Menden. . Ein besonders schwieriger Fall beschäftigte das Amtsgericht Menden. Ein 45-Jähriger hatte seine Töchter über Jahre misshandelt. Trotz eines Geständnisses stellte das Gericht das Verfahren ein. Die Begründung: Der Richter wollte die Annäherung der Familienmitglieder nicht gefährden.

Auf dem Flur vor dem Verhandlungssaal fallen sich Vater und Tochter in die Arme. Der Mann streicht der jungen Frau vorsichtig über die Wange. Sie gibt ihm ein Küsschen. In der Familie ist man sich in den vergangenen Monaten wieder vorsichtig nähergekommen. Jahrelang war das ganz anders. Da hatte der Vater seine Kinder mit Schlägen traktiert.

Ja, die Vorwürfe seien so zutreffend. Der 45-Jährige gesteht gleich zu Beginn der Verhandlung im Amtsgericht alles ein, was die Staatsanwaltschaft ihm vorwirft. Die Anklage schildert ein jahrelanges Martyrium für die Töchter. Er soll die beiden Mädchen immer wieder mit Schlägen gedemütigt haben. Einmal soll der Kopf der ältesten Tochter gegen die Wand geschlagen sein. Ein anderes Mal nahm der Vater einen Fleischklopfer und schlug das Mädchen damit grün und blau.

Annäherung mit Tochter

Das Familiengerüst liegt in Trümmern. Die Mutter, die sich mehrfach vom Vater trennte, aber nie verheiratet war, steht unter amtlicher Betreuung. Die jüngste Tochter ist in klinischer Behandlung. Die ältere Tochter lebt selbst mit ihrer gerade geborenen Tochter im Mutter-Kind-Heim. Die Familie kam 2009 aus Polen nach Deutschland. Im Heimatland des Angeklagten gebe es noch einen anderen Begriff von Gewalt in der Erziehung, sagt die Verteidigerin.

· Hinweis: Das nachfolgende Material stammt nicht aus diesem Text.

(* ===== verification/SkiplistOps.v ===== *)
(** * Skip lists: invariant and operations

    The representation of a sorted list of members in the nodes of a skip
    list, and the effect of every operation of Skiplist.v on it.

    A skip list is seen as the list of its nodes with their heights, the header
    first, so that the index of a node is its rank.  At level [i] the node of
    rank [r] points to the first node of larger rank that is higher than [i],
    and its span is the difference of the ranks; at the end of a level the
    span is the number of nodes that follow. *)

From S2P Require Import Prelude Skiplist.

#[local] Set Default Proof Using "Type".

(** ** Heights and ranks *)

Abbreviation hts := (list (ptr * nat)).

(** [o] is the rank of the first node after rank [r] that is higher than
    [i]. *)
Definition is_next (L : hts) (i r : nat) (o : option nat) : Prop :=
  match o with
  | Some q => (r < q)%nat /\ (exists x, L !! q = Some x /\ (i < x.2)%nat) /\
      forall j x, (r < j < q)%nat -> L !! j = Some x -> (x.2 <= i)%nat
  | None => forall j x, (r < j)%nat -> L !! j = Some x -> (x.2 <= i)%nat
  end.

(** [q] is the rank of the last node up to rank [k] that is higher than [i]. *)
Definition is_prev (L : hts) (i k q : nat) : Prop :=
  (q <= k)%nat /\ (exists x, L !! q = Some x /\ (i < x.2)%nat) /\
  forall j x, (q < j <= k)%nat -> L !! j = Some x -> (x.2 <= i)%nat.

Definition nxt (L : hts) (i r : nat) : option nat :=
  (fun x => (S r + x.1)%nat) <$> list_find (fun x : ptr * nat => (i < x.2)%nat) (drop (S r) L).

Lemma nxt_spec L i r : is_next L i r (nxt L i r).
Proof.
  unfold nxt. destruct (list_find _ _) as [[j x]|] eqn:E; cbn [fmap option_fmap option_map fst is_next].
  - apply list_find_Some in E as (Hj & Hx & Hmin). rewrite lookup_drop in Hj. split_and!; [lia|by eexists|].
    intros j' y Hj' Hy. destruct (decide (i < y.2)%nat) as [Hlt|]; [|lia]. exfalso.
    apply (Hmin (j' - S r)%nat y); [|lia|done]. rewrite lookup_drop.
    by replace (S r + (j' - S r))%nat with j' by lia.
  - apply list_find_None in E. rewrite Forall_lookup in E. intros j y Hj Hy.
    specialize (E (j - S r)%nat y). rewrite lookup_drop in E.
    replace (S r + (j - S r))%nat with j in E by lia. specialize (E Hy). lia.
Qed.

Noch bevor die älteste Tochter und die Mutter überhaupt als Zeugen aussagen können, legt Richter Martin Jung eine Atempause ein. Gericht, Staatsanwaltschaft und Verteidigung haben gemerkt, dass sich in der Familie in den vergangenen Wochen viel Positives getan hat. Die Töchter reden wieder mit ihrem Vater. Es gibt gegenseitige Besuche. Der Vater besucht sein Enkelkind. Die Töchter geben den Rhythmus vor.

„Es ist sehr schwierig, alle Details zu verhandeln“, sagt Jung. Er fürchtet, dass eine Vernehmung der Töchter in der Familie wieder viel zerstören könnte. „Das würde eher zur Belastung der Beteiligten führen.“ So absurd es auf den ersten Blick klingt: Jung schlägt die Einstellung des Verfahrens vor – um die Opfer zu schützen.

40 Arbeitsstunden als Auflage

Das sehen alle Beteiligten nach den Beobachtungen aus der Verhandlung auch so. Das Verfahren gegen den prügelnden Papa wird eingestellt. Der 45-Jährige muss als Auflage 40 Arbeitsstunden ableisten. Der Angeklagte atmet auf. Und auch die Tochter lächelt. Sie freut sich für den Papa.